- **Task requirements**: Go to the line containing "in it, and a" in the records below and print it and every following line exactly, on through the line containing "else (base, []).", then stop.
# # # # #
Lemma demo_other : other_ok no_other.
Proof. intros e. done. Qed.
Lemma demo_rested : rested no_other demo_re.
Proof.
  destruct demo_pool_ok as [Hp Hr]. split; [|done]. exists 0. split; [exact Hp| |done|done|].
  - intros e. change (pp_refs (re_pool demo_re) e) with (refs demo_pool e). by rewrite Hr.
  - intros p Hpos. exists empty_slot. split; [|done]. apply lookup_replicate_2.
    pose proof (Z.mod_pos_bound p 16 ltac:(lia)). lia.
Qed.
Lemma demo_ok : Forall event_ok demo_events.
Proof. repeat constructor; discriminate. Qed.
Lemma demo_owned : owned no_other demo_events.
Proof. by repeat split. Qed.

(** After the first packet. *)
Definition demo_re1 := run_re (take 1 demo_events).
Lemma demo_stands : stands no_other demo_re1 (mkAbsRe 11 ∅).
Proof.
  destruct (wp_total _ _ _ (wp_enqueue no_other demo_re (mkAbsRe 10 ∅) 10 (Some [1]) 1 (Some 5) 1000 UINT32_MAX
    demo_other (rested_ready _ _ _ demo_rested) ltac:(done) ltac:(done) ltac:(done) ltac:(done)))
    as ([] & s' & Hrun & H1 & H2).
  assert (demo_re1 = s') as -> by (unfold demo_re1, run_re; cbn [take demo_events re_run re_step]; cbn [mbind ST_bind]; unfold mbind, ST_bind; rewrite Hrun; done).
  cbv zeta in H2. destruct H2 as (H3 & H4 & H5 & H6). by split.
Qed.
(** ... and after the second, which waits. *)
Definition demo_re2 := run_re (take 2 demo_events).
Definition demo_waiting : AbsRe Z := mkAbsRe 11 (<[12 := (Some ([3], Some 5), false)]> ∅).
Lemma demo_stands2 : stands no_other demo_re2 demo_waiting.
Proof.
  destruct (wp_total _ _ _ (wp_enqueue no_other demo_re1 (mkAbsRe 11 ∅) 12 (Some [3]) 1 (Some 5) 2000 UINT32_MAX
    demo_other (stands_ready _ _ 12 _ demo_stands) ltac:(done) ltac:(done) ltac:(done) ltac:(done)))
    as ([] & s' & Hrun & H1 & H2).
  assert (demo_re2 = s') as ->.
  { assert (ReorderEnqueue 12 (Some [3]) 1 (Some 5) 2000 UINT32_MAX demo_re1 = Some (tt, demo_re2)) as Hc
      by (vm_compute; reflexivity). congruence. }
  cbv zeta in H2. change (refuses demo_re1 _ _) with (refuses demo_re1 12 1) in H2.
  assert (refuses demo_re1 12 1 = false) as Href by (vm_compute; reflexivity). rewrite Href in H2.
  destruct H2 as (H3 & H4 & H5 & H6). by split.
Qed.


Example ReorderEnqueue_refines_witness :
  exists s', ReorderEnqueue 13 (Some [4]) 1 (Some 5) 3000 UINT32_MAX demo_re2 = Some (tt, s') /\
    let (a', out) := abs_enqueue (negb (refuses demo_re2 13 1)) 13 (frame_of (Some [4]) 1 (Some 5)) demo_waiting in
    stands no_other s' a' /\ re_out s' = re_out demo_re2 ++ (conc <$> out).
Proof.
  apply (ReorderEnqueue_refines no_other demo_re2 demo_waiting 13 (Some [4]) 1 (Some 5) 3000 UINT32_MAX demo_other
    (stands_ready _ _ 13 _ demo_stands2)); done.
Defined.

Example ReorderEnqueue_no_loss_witness :
  exists s' a' out, ReorderEnqueue 20 (Some [2]) 1 (Some 5) 4000 13 demo_re2 = Some (tt, s') /\
    stands no_other s' a' /\ re_out s' = re_out demo_re2 ++ (conc <$> out) /\
    ((13, ([2], Some 5)) ∈ out \/ exists b, ar_pending a' !! 13 = Some (Some ([2], Some 5), b)) /\
    forall p g b, p <> 13 -> ar_pending demo_waiting !! p = Some (Some g, b) ->
      (p, g) ∈ out \/ ar_pending a' !! p = Some (Some g, b).
Proof.
  apply (ReorderEnqueue_no_loss no_other demo_re2 demo_waiting 20 [2] 1 (Some 5) 4000 13 demo_other demo_stands2);
    vm_compute; split || idtac; discriminate || reflexivity.
Defined.

Definition demo_ticks : list Z := (fun k => 1000000 * Z.of_nat k) <$> seq 1 15.
Example gap_timer_drains_witness :
  exists s' out, re_run (EvTimer 100 <$> demo_ticks) demo_re2 = Some (tt, s') /\
    (forall i sl, reorder_buf_ s' !! i = Some sl -> slot_idle sl = true) /\
    re_out s' = re_out demo_re2 ++ (conc <$> out) /\
    forall p f b, ar_pending demo_waiting !! p = Some (Some f, b) -> (p, f) ∈ out.
Proof.
  apply (gap_timer_drains no_other demo_re2 demo_waiting 100 2000 demo_ticks demo_other demo_stands2);
    [lia|vm_compute; split; discriminate|vm_compute; repeat split; discriminate|cbn; lia].
Defined.

Lemma demo_clearing : clearing no_other (re_out demo_re2) 0 demo_re2.
Proof. destruct demo_stands2 as ([H1 H2 H3 H4 H5] & _). split; [done..|lia]. Qed.
Example ReorderClear_releases_witness :
  exists s', ReorderClear demo_re2 = Some (tt, s') /\ rested no_other s' /\
    (forall e, pp_refs (re_pool s') e = no_other e) /\ re_out s' = re_out demo_re2.
Proof. apply (ReorderClear_releases no_other demo_re2 demo_other demo_clearing). Defined.

End ReorderRun.
(* ===== verification/FecBuffer.v ===== *)
(** * The receive cache of the fec engine

    [Fec2Buffer] (src/src/fec2/goodtp_fec2_buffer.cpp): thirty-two slots
    indexed by the low bits of the sequence number, each holding one reference
    on a transport buffer. *)
From S2P Require Import Prelude PoolInterface FecState.
Export FecState.

Module FecBuffer.

Section Buffer.
Context {P E W : Type} `{Countable E} `{!PackPool P E}.
Local Abbreviation M := (FM P E W).

(** [if (NULL != pack_cache_[i]) { FreeTranBuf(pack_cache_[i]); pack_cache_[i] = NULL; }];
    the result tells whether a packet was released. *)
Definition free_cache (b : BufLoc) (i : Z) : M bool :=
  o ← get_cache b i;
  match o with
  | Some e => _ ← FreeTranBuf e; _ ← put_cache b i None; mret true
  | None => mret false
  end.

Definition PopAllPack (b : BufLoc) : M unit :=
  fb ← get_fbuf b;
  if pack_num_in_cache fb =? 0 then mret tt
  else
    _ ← for_up (Z.to_nat MAX_FEC2_CACHE_CAPACITY)
          (fun i => _ ← free_cache b i; mret (i + 1)) 0;
    put_num b 0.

Definition Init (b : BufLoc) : M unit := PopAllPack b.

(** The body of the loop of [Clear]. *)
Definition clear_round (b : BufLoc) (ic : Z * Z) : M (Z * Z) :=
  let (i, counter) := ic in
  r ← free_cache b i;
  mret (Z.land (i + 1) FEC2_CACHE_CAPACITY_MASK, if r : bool then counter + 1 else counter).

Definition Clear (b : BufLoc) (start_pos end_pos : Z) : M unit :=
  ic0 ← clear_round b (start_pos, 0);
  ic ← while_fuel (Z.to_nat MAX_FEC2_CACHE_CAPACITY)
         (fun ic => negb (end_pos =? ic.1)) (clear_round b) ic0;
  r ← free_cache b ic.1;
  let counter := if r : bool then ic.2 + 1 else ic.2 in
  fb ← get_fbuf b;
  put_num b (if counter <=? pack_num_in_cache fb then pack_num_in_cache fb - counter else 0).

(** [if (0 < pack_num_in_cache_) pack_num_in_cache_ -= 1;] *)
Definition dec_num (b : BufLoc) : M unit :=
  fb ← get_fbuf b;
  when (0 <? pack_num_in_cache fb) (put_num b (pack_num_in_cache fb - 1)).

(** [PopPack(GtpPackCacheStru *pack)] *)
Definition PopPackMem (b : BufLoc) (pack : E) : M unit :=
  m ← get_buf pack;
  let pos := cache_id m in
  if MAX_FEC2_CACHE_CAPACITY <=? pos then mret tt
  else
    o ← get_cache b pos;
    match o with
    | None => FreeTranBuf pack
    | Some e =>
        _ ← dec_num b;
        if bool_decide (pack = e) then _ ← put_cache b pos None; FreeTranBuf pack
        else _ ← FreeTranBuf e; _ ← put_cache b pos None; FreeTranBuf pack
    end.

(** [PopPack(const goodtp_pos &cache_pos)] *)
Definition PopPack (b : BufLoc) (cache_pos : Z) : M unit :=
  if MAX_FEC2_CACHE_CAPACITY <=? cache_pos then mret tt
  else
    o ← get_cache b cache_pos;
    match o with
    | None => mret tt
    | Some e => _ ← dec_num b; _ ← FreeTranBuf e; put_cache b cache_pos None
    end.

(** The tail of [PushPack]: the new buffer takes its place in the cache. *)
Definition push_slot (b : BufLoc) (new_cache : E) (pos sn : Z) : M unit :=
  o ← get_cache b pos;
  _ ← match o with
      | Some old => FreeTranBuf old
      | None => fb ← get_fbuf b; put_num b (u32 (pack_num_in_cache fb + 1))
      end;
  _ ← put_cache b pos (Some new_cache);
  fb ← get_fbuf b;
  if max_cached_sn fb <=? sn then put_max_sn b sn
  else when (u32 (U32_MAX - max_cached_sn fb + sn) <=? MAX_FEC2_CACHE_CAPACITY) (put_max_sn b sn).

Context `{!FecEnv P E W}.

(** [PushPack(pack, need_new_buf)]: the packet is copied into a buffer of its
    own, or cached in place with one more reference. *)
Definition PushPack (b : BufLoc) (pack : E) (need_new_buf : bool) : M (option E) :=
  m ← get_buf pack;
  let bytes := payload m in
  let size := packet_size bytes in
  let sn := packet_sn bytes in
  let mem_spec := GtpPackSizeToMemSpec size in
  if need_new_buf then
    r ← MallocTranBuf mem_spec;
    match r with
    | None => mret None
    | Some (e, _) =>
        _ ← put_buf e (mkBuf (CalcPosInPackCache sn) size
              (PackMem (mem_store (fp_code fe_junk) 0 (mem_load (Z.to_nat size) bytes 0))));
        _ ← push_slot b e (CalcPosInPackCache sn) sn; mret (Some e)
    end
  else
    _ ← put_buf pack (mkBuf (CalcPosInPackCache sn) size (buf_data m));
    _ ← TranBufUseRefAddOne pack;
    _ ← push_slot b pack (CalcPosInPackCache sn) sn; mret (Some pack).

End Buffer.
End FecBuffer.
(* ===== verification/FecAbstract.v ===== *)
(** * What the encoder promises

    The abstract encoder: a block of packets is a grid, each line of the grid
    (row, column, rising and falling diagonal) collects the packets that fall
    in it, and a complete line leaves as one fec packet.  No memory, no pool,
    no bytes: the refinement theorem of FecEncodeRefine.v says that the engine
    implements exactly this. *)
From S2P Require Import Prelude XorCode PacketHeader FecGeometry.
Export XorCode PacketHeader FecGeometry.

Module FecAbstract.

(** The packets accumulated in a line: position in the line and bytes. *)
Definition line : Type := list (Z * list Z).
Definition line_bits (ps : line) : Z := foldl (fun b p => Z.lor b (u8 (Z.shiftl 1 p.1))) 0 ps.
Definition line_parity (ps : line) : list Z := parity (snd <$> ps).

(** The first [size] bytes of a packet. *)
Definition packet_bytes (data : list Z) (size : Z) : list Z := mem_load (Z.to_nat size) data 0.

(** What one packet does to its line: [ok] is false when no buffer could be
    had; the second component is the complete line that leaves, if any. *)
Definition line_put (restart last ok : bool) (p : Z * list Z) (ps : line) : line * list line :=
  let base := if restart then [] else ps in
  if ok then if last then ([], [base ++ [p]]) else (base ++ [p], [])
  else (base, []).

(** Where the packet at row [h] and column [v] of a block falls in direction
    [d]: the line, the position in it, and whether it opens and closes it. *)
Definition place (m : MatHeader) (d : Fec2CodeDir) (h v : Z) : option (Z * Z * bool * bool) :=
  let n := h_size m in
  match d with
  | kHorizontal => Some (h, v, v =? 0, n <=? v + 1)
  | kVertical => Some (v, h, h =? 0, v_size m <=? h + 1)
  | kUpHill =>
      if (1 <=? h + v) && (h + v <=? 2 * n - 3)
      then Some (h + v - 1, h, h =? Z.max 0 (h + v - n + 1), (h =? n - 1) || (v =? 0)) else None
  | kDownHill =>
      if (- (n - 1) <? h - v) && (h - v <? n - 1)
      then Some (h - v + n - 2, h, h =? Z.max 0 (h - v), (h =? n - 1) || (v =? v_size m - 1)) else None
  end.

Definition dir_flag (m : MatHeader) (d : Fec2CodeDir) : bool :=
  match d with
  | kHorizontal => h_flag m | kVertical => v_flag m | kUpHill => uh_flag m | kDownHill => dh_flag m
  end.

(** The lines of a block. *)
Definition lines : Type := Fec2CodeDir -> Z -> line.
Definition no_lines : lines := fun _ _ => [].
Definition lines_set (d : Fec2CodeDir) (i : Z) (ps : line) (L : lines) : lines :=
  fun d' i' => if bool_decide (d = d') && (i =? i') then ps else L d' i'.

(** A line as it leaves: the block's header, direction, index and members. *)
Definition sent_line : Type := MatHeader * Fec2CodeDir * Z * line.

Record AbsEnc := mkAbs {
  ab_hdr : MatHeader;
  ab_next_sn : Z;
  ab_book : Z;
  ab_lines : lines
}.

(** One direction of [BlockEncode]. *)
Definition abs_dir (ok : bool) (m : MatHeader) (d : Fec2CodeDir) (h v : Z) (data : list Z)
    (L : lines) : lines * list sent_line :=
  if dir_flag m d then
    match place m d h v with
    | None => (L, [])
    | Some (i, bitpos, restart, last) =>
        let (ps', out) := line_put restart last ok (bitpos, data) (L d i) in
        (lines_set d i ps' L, (fun ps => (m, d, i, ps)) <$> out)
    end
  else (L, []).

(** All four directions, in the code's order. *)
Definition abs_put (ok : Fec2CodeDir -> bool) (m : MatHeader) (pos : Z) (data : list Z)
    (L0 : lines) : lines * list sent_line :=
  let h := pos / h_size m in
  let v := pos mod h_size m in
  let (L1, o1) := abs_dir (ok kHorizontal) m kHorizontal h v data L0 in
  let (L2, o2) := abs_dir (ok kVertical) m kVertical h v data L1 in
  let (L3, o3) := abs_dir (ok kUpHill) m kUpHill h v data L2 in
  let (L4, o4) := abs_dir (ok kDownHill) m kDownHill h v data L3 in
  (L4, o1 ++ o2 ++ o3 ++ o4).

(** Abandoning the block: the unfinished lines leave as they are. *)
Definition flush_dir (m : MatHeader) (d : Fec2CodeDir) (n : nat) (L : lines) : list sent_line :=
  concat ((fun k => match L d (Z.of_nat k) with
                    | [] => []
                    | ps => [(m, d, Z.of_nat k, ps)]
                    end) <$> seq 0 n).
Definition dir_count (m : MatHeader) (d : Fec2CodeDir) : Z :=
  match d with kHorizontal => h_size m | kVertical => v_size m | kUpHill | kDownHill => MAX_FEC2_HILL_SIZE end.
Definition flush_flagged (m : MatHeader) (d : Fec2CodeDir) (L : lines) : list sent_line :=
  if dir_flag m d then flush_dir m d (Z.to_nat (dir_count m d)) L else [].

Definition book_header (id : Z) : option MatHeader :=
  b ← fec_mode_book !! Z.to_nat id; Some (mat_of_book false id b 0 0).

Definition abs_flush (send : bool) (a : AbsEnc) : AbsEnc * list sent_line :=
  let m := ab_hdr a in
  (mkAbs (default m (book_header (ab_book a))) (ab_next_sn a) (ab_book a) no_lines,
   if send then flush_flagged m kHorizontal (ab_lines a) ++ flush_flagged m kVertical (ab_lines a) ++
                flush_flagged m kUpHill (ab_lines a) ++ flush_flagged m kDownHill (ab_lines a)
   else []).

(** A new block for the packet [sn]. *)
Definition abs_new_block (sn : Z) (a : AbsEnc) : AbsEnc * list sent_line :=
  let (a1, out) := abs_flush (delta_sn (start_pack_sn (ab_hdr a)) sn <=? MAX_FEC2_CACHE_CAPACITY) a in
  let m := ab_hdr a1 in
  let start := PackSnToStartSn sn (matrix_size m) in
  (mkAbs (mkMat true (code_book_id m) (matrix_size m) (mode m) (h_flag m) (v_flag m) (uh_flag m)
            (dh_flag m) (h_size m) (v_size m) start (CalcPosInPackCache start))
     (ab_next_sn a1) (ab_book a1) (ab_lines a1), out).

Definition needs_block (m : MatHeader) (sn : Z) : bool :=
  (sn mod matrix_size m =? 0) || negb (using_flag m) || (u32 (start_pack_sn m + matrix_size m) <=? sn).

Definition abs_block (ok : Fec2CodeDir -> bool) (sn : Z) (data : list Z) (a : AbsEnc) : AbsEnc * list sent_line :=
  let (a1, o1) := if needs_block (ab_hdr a) sn then abs_new_block sn a else (a, []) in
  let m := ab_hdr a1 in
  let (L, o2) := abs_put ok m (sn mod matrix_size m) data (ab_lines a1) in
  (mkAbs m (ab_next_sn a1) (ab_book a1) L, o1 ++ o2).

(** [Encode] *)
Definition abs_encode (ok : Fec2CodeDir -> bool) (sn : Z) (data : list Z) (a : AbsEnc) : AbsEnc * list sent_line :=
  let (a1, o1) := if ab_next_sn a =? sn then (a, [])
                  else abs_flush (delta_sn (ab_next_sn a) sn <=? MAX_FEC2_CACHE_CAPACITY) a in
  let a2 := mkAbs (ab_hdr a1) (u32 (sn + 1)) (ab_book a1) (ab_lines a1) in
  let (a3, o2) := abs_block ok sn data a2 in
  (a3, o1 ++ o2).

End FecAbstract.
Lemma wp_SetEmptyFecEnCode send a s :
  enc_rep s a ->
  wp (SetEmptyFecEnCode send) (fun _ s' =>
    enc_post (abs_flush send a).1 (abs_flush send a).2 s s') s.
Proof.
  intros Hr. unfold SetEmptyFecEnCode. apply wp_bind.
  eapply (wp_mono _ (fun _ s' => exists L', enc_post (abs_set_lines L' a) (abs_flush send a).2 s s')).
  { destruct send; wp_steps; [|exists (ab_lines a); apply enc_post_refl; by destruct a].
    eapply wp_get_hdr; [done|]. rewrite (er_hdr _ _ Hr). apply wp_bind.
    wp_use (wp_flush_flagged kHorizontal); [exact Hr|]. intros _ s1 (L1 & Hl1 & Hp1). apply wp_bind.
    wp_use (wp_flush_flagged kVertical _ _ (proj1 Hp1)). intros _ s2 (L2 & Hl2 & Hp2). apply wp_bind.
    wp_use (wp_flush_flagged kUpHill _ _ (proj1 Hp2)). intros _ s3 (L3 & Hl3 & Hp3).
    wp_use (wp_flush_flagged kDownHill _ _ (proj1 Hp3)). intros _ s4 (L4 & Hl4 & Hp4).
    exists L4. cbn [abs_flush snd] in *. cbn [abs_set_lines ab_hdr ab_lines] in *.
    rewrite (flush_flagged_ext _ kVertical (ab_lines a) L1), (flush_flagged_ext _ kUpHill (ab_lines a) L2),
      (flush_flagged_ext _ kDownHill (ab_lines a) L3);
      [|intros i; rewrite ?Hl3, ?Hl2, ?Hl1; done..].
    do 3 (eapply enc_post_trans; [eassumption|]). exact Hp4. }
  cbn beta. intros _ s1 (L' & Hp1). wp_use (wp_reset_lines _ _ (proj1 Hp1)).
  intros _ s2 Hp2. rewrite <- (app_nil_r (abs_flush send a).2). by eapply enc_post_trans.
Qed.
(** ** The clearing step of [ClearResource] *)

(** A [float] or [double] of the code: the loss is a binary32 value, the
    thresholds are the binary64 values of the literals, [FLOAT_ZERO] the
    binary32 value nearest to 0.000001. *)
Definition FLOAT_ZERO : spec_float := S754_finite false 8796093 (-43).
Definition loss_thresholds : list spec_float := [
  S754_finite false 4503644663366770 (-52);   (* 1.00001 *)
  S754_finite false 5629505163712654 (-49);   (* 10.00001 *)
  S754_finite false 5629502348962887 (-48);   (* 20.00001 *)
  S754_finite false 8444252116069447 (-48)    (* 30.00001 *) ].

(** The row of the correction table. *)
Definition loss_class (loss : spec_float) : Z :=
  if SFleb loss FLOAT_ZERO then 0
  else if SFltb loss (nth 0 loss_thresholds S754_nan) then 1
  else if SFltb loss (nth 1 loss_thresholds S754_nan) then 2
  else if SFltb loss (nth 2 loss_thresholds S754_nan) then 3
  else if SFltb loss (nth 3 loss_thresholds S754_nan) then 4
  else 5.

(** [correct_k]: first action and exponent, second action and exponent. *)
Definition correct_k : list (CorrectionAct * Z * (CorrectionAct * Z)) := [
  (kZeroAct, 0, (kDecAct, 3));
  (kAddAct, 0, (kDecAct, 0));
  (kAddAct, 0, (kDecAct, 1));
  (kAddAct, 0, (kDecAct, 1));
  (kAddAct, 1, (kDecAct, 0));
  (kAddAct, 1, (kDecAct, 1)) ].

Definition std_pps : list Z := [10; 50; 100; 150; 200; 300].
Definition rsv_step : list Z := [4; 4; 8; 8; 8; 12; 12].

Fixpoint pps_class (bounds : list Z) (pps : Z) : nat :=
  match bounds with
  | [] => O
  | b :: bounds' => if b >? pps then O else S (pps_class bounds' pps)
  end.

(** [correct_step] after the limits. *)
Definition clear_step (pps : Z) (loss : spec_float) : Z :=
  let step := nth (pps_class std_pps pps) rsv_step 0 in
  let '(a1, k1, (a2, k2)) := nth (Z.to_nat (loss_class loss)) correct_k (kZeroAct, 0, (kZeroAct, 0)) in
  GtpLimit MIN_CLEAR_FEC_RECV_STEP MAX_CLEAR_FEC_RECV_STEP
    (u32 (i32 (DoCorrection step k1 a1 + DoCorrection step k2 a2))).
# # # # #
- **Answer to the problem**:
    in it, and a complete line leaves as one fec packet.  No memory, no pool,
    no bytes: the refinement theorem of FecEncodeRefine.v says that the engine
    implements exactly this. *)
From S2P Require Import Prelude XorCode PacketHeader FecGeometry.
Export XorCode PacketHeader FecGeometry.

Module FecAbstract.

(** The packets accumulated in a line: position in the line and bytes. *)
Definition line : Type := list (Z * list Z).
Definition line_bits (ps : line) : Z := foldl (fun b p => Z.lor b (u8 (Z.shiftl 1 p.1))) 0 ps.
Definition line_parity (ps : line) : list Z := parity (snd <$> ps).

(** The first [size] bytes of a packet. *)
Definition packet_bytes (data : list Z) (size : Z) : list Z := mem_load (Z.to_nat size) data 0.

(** What one packet does to its line: [ok] is false when no buffer could be
    had; the second component is the complete line that leaves, if any. *)
Definition line_put (restart last ok : bool) (p : Z * list Z) (ps : line) : line * list line :=
  let base := if restart then [] else ps in
  if ok then if last then ([], [base ++ [p]]) else (base ++ [p], [])
  else (base, []).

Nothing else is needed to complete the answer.